(** Host, port and path of the address the room builds. *)
Lemma address_parts ip port :
  Forall plain_byte ip → 0 <= port < 65536 → zlen ip < 2 ^ 32 →
  mg_url_host (wsaddress ip port) = Ok ip ∧ mg_url_port (wsaddress ip port) = port
  ∧ mg_url_uri (wsaddress ip port) = bytes_of "/rtc_signal" ∧ mg_url_is_ssl (wsaddress ip port) = false.
Proof.
  intros Hip Hp Hl. pose proof (urlparse_address ip port Hip ltac:(lia)) as E.
  pose proof (zlen_nonneg ip). pose proof (zlen_nonneg (common_to_string port)).
  unfold mg_url_host, mg_url_port, mg_url_uri. rewrite E. cbn [u_port u_host u_uri u_end].
  rewrite (proj2 (Z.eqb_neq (6 + zlen ip) 0)), (proj2 (Z.eqb_neq (_ + zlen (common_to_string port)) 0)) by lia.
  cbn [negb]. rewrite wsaddress_split. split; [|split; [|split; [|done]]].
  - rewrite u64_id by lia. replace (6 + zlen ip - 5 - 1) with (zlen ip) by lia.
    rewrite <- !app_assoc. apply (rd_range_app (bytes_of "ws://") ip).
  - assert (Ed : drop (Z.to_nat (6 + zlen ip))
        (bytes_of "ws://" ++ ip ++ 58 :: common_to_string port ++ bytes_of "/rtc_signal")
      = common_to_string port ++ bytes_of "/rtc_signal").
    { rewrite (cons_middle 58 ip), !app_assoc, <- (app_assoc _ (common_to_string port)).
      replace (Z.to_nat (6 + zlen ip)) with (length ((bytes_of "ws://" ++ ip) ++ [58]))
        by (rewrite !length_app; change (length (bytes_of "ws://")) with 5%nat; cbn [length]; unfold zlen; lia).
      apply drop_app_length. }
    rewrite Ed. change (bytes_of "/rtc_signal") with (47 :: bytes_of "rtc_signal").
    rewrite string_to_int_prefix by lia. by apply u16_id.
  - rewrite (cons_middle 58 ip), !app_assoc.
    replace (Z.to_nat _) with (length (((bytes_of "ws://" ++ ip) ++ [58]) ++ common_to_string port))
      by (rewrite !length_app; change (length (bytes_of "ws://")) with 5%nat; cbn [length]; unfold zlen in *; lia).
    apply drop_app_length.
Qed.

(** *** The text *)

(** The bytes of a line. *)
Definition clean (l : list Z) : Prop := Forall (λ c, 32 <= c) l.

Lemma isok_clean c : 32 <= c → isok c = true.
Proof. intros. unfold isok. by rewrite (proj2 (Z.leb_le 32 c)), orb_true_r. Qed.

(** A line that has begun, and its end. *)
Lemma request_len_rest l rest i b1 b2 :
  clean l → 0 <= i → b1 ≠ 10 →
  request_len_loop (l ++ crlf ++ rest) i b1 b2 = request_len_loop rest (i + zlen l + 2) 10 13.
Proof.
  intros Hl. revert i b1 b2. induction Hl as [|c l Hc Hl IH]; intros i b1 b2 Hi Hb; cbn [app crlf request_len_loop].
  - change (isok 13) with true. change (isok 10) with true. cbn [negb Z.eqb Pos.eqb andb].
    rewrite (proj2 (Z.eqb_neq b1 10)) by done. rewrite !andb_false_r. cbn [orb]. f_equal. len.
  - rewrite isok_clean, (proj2 (Z.eqb_neq c 10)) by lia. rewrite !andb_false_r. cbn [negb orb andb].
    change (13 :: 10 :: rest) with (crlf ++ rest). rewrite IH by lia. f_equal. len.
Qed.

(** A whole line, wherever it begins. *)
Lemma request_len_line l rest i b1 b2 :
  clean l → l ≠ [] → 0 <= i →
  request_len_loop (l ++ crlf ++ rest) i b1 b2 = request_len_loop rest (i + zlen l + 2) 10 13.
Proof.
  intros Hl Hne Hi. destruct Hl as [|c l Hc Hl]; [done|]. cbn [app request_len_loop].
  rewrite isok_clean, (proj2 (Z.eqb_neq c 10)) by lia. rewrite !andb_false_r. cbn [negb orb andb].
  rewrite request_len_rest by (done || lia). f_equal. len.
Qed.

Definition text_lines (ls : list (list Z)) : list Z := concat ((λ l, l ++ crlf) <$> ls) ++ crlf.

(** Lines and a blank one. *)
Lemma request_len_lines ls i :
  Forall (λ l, clean l ∧ l ≠ []) ls → 0 <= i →
  ls ≠ [] ∨ 3 < i + 1 →
  ∀ b2, request_len_loop (text_lines ls) i 10 b2 = i + zlen (text_lines ls).
Proof.
  unfold text_lines. intros Hls. revert i.
  induction Hls as [|l ls [Hl Hne] _ IH]; intros i Hi Hlong b2.
  - destruct Hlong as [?|Hlong]; [done|]. cbn [fmap list_fmap concat app crlf request_len_loop].
    change (isok 13) with true. change (isok 10) with true. cbn [negb Z.eqb Pos.eqb andb orb].
    rewrite !andb_false_r. cbn [orb]. rewrite (proj2 (Z.ltb_lt 3 (i + 1))) by lia. cbn [andb orb]. change (zlen crlf) with 2. lia.
  - rewrite fmap_cons. cbn [concat]. rewrite <- !app_assoc. rewrite request_len_line by done.
    assert (1 <= zlen l) by (destruct l; [done|len]).
    rewrite IH by (lia || (right; lia)). rewrite !(zlen_app l), !(zlen_app crlf).
    change (zlen crlf) with 2. lia.
Qed.

Lemma text_lines_cons l ls : text_lines (l :: ls) = l ++ crlf ++ text_lines ls.
Proof. unfold text_lines. rewrite fmap_cons. cbn [concat]. by rewrite <- !app_assoc. Qed.

(** What holds of the sixty-four letters and the padding holds of all that is encoded. *)
Lemma base64_forall (P : Z → Prop) p :
  (∀ s, 0 <= s < 64 → P (mg_b64idx s)) → P 61 → is_bytes p → Forall P (base64 p).
Proof.
  intros H64 He Hp. assert (Hg : ∀ a b c, is_byte a → is_byte b → is_byte c → Forall P (group a b c)).
  { intros a b c Ha Hb Hc. unfold group. rewrite Forall_fmap.
    eapply Forall_impl; [by apply sextet_ranges|]. intros s Hs. cbn. by apply H64. }
  assert (H0 : is_byte 0) by done.
  induction p as [|a|a b|a b c p IH] using groups_ind; cbn [base64].
  - apply Forall_nil_2.
  - apply Forall_cons_1 in Hp as [Ha _]. apply Forall_app. split; [|by repeat constructor].
    by apply Forall_take, Hg.
  - apply Forall_cons_1 in Hp as [Ha [Hb _]%Forall_cons_1]. apply Forall_app. split; [|by repeat constructor].
    by apply Forall_take, Hg.
  - apply Forall_cons_1 in Hp as [Ha [Hb [Hc Hp]%Forall_cons_1]%Forall_cons_1].
    apply Forall_app. split; [by apply Hg|by apply IH].
Qed.

Lemma base64_clean p : is_bytes p → clean (base64 p).
Proof. apply base64_forall; [by_table|done]. Qed.

(** The lines of the request to a server at [ip]. *)
Definition request_lines (ip nonce : list Z) : list (list Z) :=
  [bytes_of "GET /rtc_signal HTTP/1.1"; bytes_of "Upgrade: websocket"; bytes_of "Host: " ++ ip;
   bytes_of "Connection: Upgrade"; bytes_of "Sec-WebSocket-Protocol: ctrl_protocol";
   bytes_of "Sec-WebSocket-Version: 13"; bytes_of "Sec-WebSocket-Key: " ++ base64 nonce].

Lemma request_lines_clean ip nonce :
  clean ip → is_bytes nonce → Forall (λ l, clean l ∧ l ≠ []) (request_lines ip nonce).
Proof.
  intros Hip Hn. assert (Hc : ∀ l, bool_decide (clean l) = true → clean l)
    by (intros l; apply bool_decide_eq_true_1).
  assert (Hd : ∀ l l', clean l → clean l' → clean (l ++ l')) by (intros; by apply Forall_app).
  pose proof (base64_clean nonce Hn).
  repeat apply Forall_cons_2; [..|apply Forall_nil_2]; (split; [|done]);
    try (apply Hc; vm_compute; reflexivity); (apply Hd; [apply Hc; vm_compute; reflexivity|done]).
Qed.

Lemma ws_request_lines ip port nonce key :
  Forall plain_byte ip → ip ≠ [] → 0 <= port < 65536 → zlen ip < 2 ^ 16 →
  is_bytes nonce → zlen nonce = 16 → zlen key = 30 →
  ws_request (wsaddress ip port) ctrl_protocol nonce key = Ok (text_lines (request_lines ip nonce)).
Proof.
  intros Hip Hne Hp Hl Hn Hn16 Hk. destruct (address_parts ip port Hip Hp ltac:(lia)) as (Eh & _ & Eu & _).
  unfold ws_request. step Eh. pose proof (base64_length nonce).
  destruct (encode_reference nonce key Hn) as (R & Ee); [lia|]. step Ee. cbn [fst snd].
  unfold print_prefix. rewrite (proj2 (Z.eqb_neq (zlen ip) 0)) by (destruct ip; [done|len]).
  rewrite Eu. replace (take _ _) with (base64 nonce).
  2:{ unfold zlen. by rewrite Nat2Z.id, take_app_length. }
  unfold request_lines. rewrite !text_lines_cons. unfold text_lines, ctrl_protocol. cbn [fmap list_fmap concat].
  rewrite <- !app_assoc. reflexivity.
Qed.

Lemma request_long ip nonce :
  zlen ip < 2 ^ 16 → zlen nonce = 16 → 0 < zlen (text_lines (request_lines ip nonce)) < 2 ^ 20.
Proof.
  intros Hl Hn16. unfold request_lines. rewrite !text_lines_cons, !zlen_app. unfold text_lines.
  cbn [fmap list_fmap concat app]. pose proof (base64_length nonce). pose proof (zlen_nonneg ip).
  pose proof (zlen_nonneg (base64 nonce)). change (zlen crlf) with 2.
  repeat match goal with |- context [zlen (bytes_of ?s)] =>
    let n := eval vm_compute in (zlen (bytes_of s)) in change (zlen (bytes_of s)) with n end. lia.
Qed.

(** What the send buffer holds, on the new connection. *)
Lemma request_sent ip port nonce key :
  Forall plain_byte ip → ip ≠ [] → 0 <= port < 65536 → zlen ip < 2 ^ 16 →
  is_bytes nonce → zlen nonce = 16 → zlen key = 30 →
  ∃ io, mg_ws_connect (wsaddress ip port) ctrl_protocol nonce key
      = Ok (mk_mg_connection empty_iobuf io 0 false true false 0)
    ∧ wf io ∧ content io = text_lines (request_lines ip nonce).
Proof.
  intros Hip Hne Hp Hl Hn Hn16 Hk. unfold mg_ws_connect.
  pose proof (ws_request_lines ip port nonce key Hip Hne Hp Hl Hn Hn16 Hk) as Er. step Er.
  set (req := text_lines (request_lines ip nonce)).
  set (c0 := mk_mg_connection empty_iobuf empty_iobuf 0 false true false 0).
  pose proof (request_long ip nonce Hl Hn16) as Hlen. fold req in Hlen.
  destruct (mg_send_content c0 req) as (io & E & Hw & Ec); [done|change (len (send c0)) with 0; lia|].
  exists io. split; [exact E|]. by rewrite Ec.
Qed.

(** The request the client opens its connection with: for a server at an address
    without colons and slashes, and any port, the host, the port and the path are read
    from the URL as the room put them there; the key of sixteen random bytes fits its
    array of thirty; the text is one request, which ends at its first blank line and
    carries the key in base64; and the connection waits for the answer. *)
Theorem request_well_formed ip port nonce key :
  Forall plain_byte ip → clean ip → ip ≠ [] → 0 <= port < 65536 → zlen ip < 2 ^ 16 →
  is_bytes nonce → zlen nonce = 16 → zlen key = 30 →
  mg_url_host (wsaddress ip port) = Ok ip ∧ mg_url_port (wsaddress ip port) = port
  ∧ ∃ c, mg_ws_connect (wsaddress ip port) ctrl_protocol nonce key = Ok c
    ∧ content (send c) = text_lines (request_lines ip nonce)
    ∧ mg_http_get_request_len (content (send c)) = zlen (content (send c))
    ∧ ∀ h, h ≠ [] → opening h [] c.
Proof.
  intros Hip Hc Hne Hp Hl Hn Hn16 Hk. destruct (address_parts ip port Hip Hp ltac:(lia)) as (Eh & Ep & _).
  split; [done|]. split; [done|].
  destruct (request_sent ip port nonce key) as (io & E & Hw & Ec); [done..|].
  eexists. split; [exact E|]. cbn [send]. rewrite Ec. split; [done|]. split.
  - unfold mg_http_get_request_len. unfold request_lines. rewrite text_lines_cons.
    pose proof (request_lines_clean ip nonce Hc Hn) as Hlines. unfold request_lines in Hlines.
    apply Forall_cons in Hlines as [[Hc1 Hne1] Hlines]. rewrite request_len_line by done.
    rewrite request_len_lines; [|exact Hlines| |by left]; [|vm_compute; discriminate].
    rewrite !(zlen_app (bytes_of "GET /rtc_signal HTTP/1.1")), (zlen_app crlf). change (zlen crlf) with 2. lia.
  - intros h Hh. split; cbn; [done..|by exists h|done].
Qed.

*Task instructions*.
Please reproduce the lines from the line with "clean l → l ≠ [] → 0 <= i →" to the line with "intros Hl Hne", both ends included, exactly as they appear above.

*Result below*.
  clean l → l ≠ [] → 0 <= i →
  request_len_loop (l ++ crlf ++ rest) i b1 b2 = request_len_loop rest (i + zlen l + 2) 10 13.
Proof.
  intros Hl Hne Hi. destruct Hl as [|c l Hc Hl]; [done|]. cbn [app request_len_loop].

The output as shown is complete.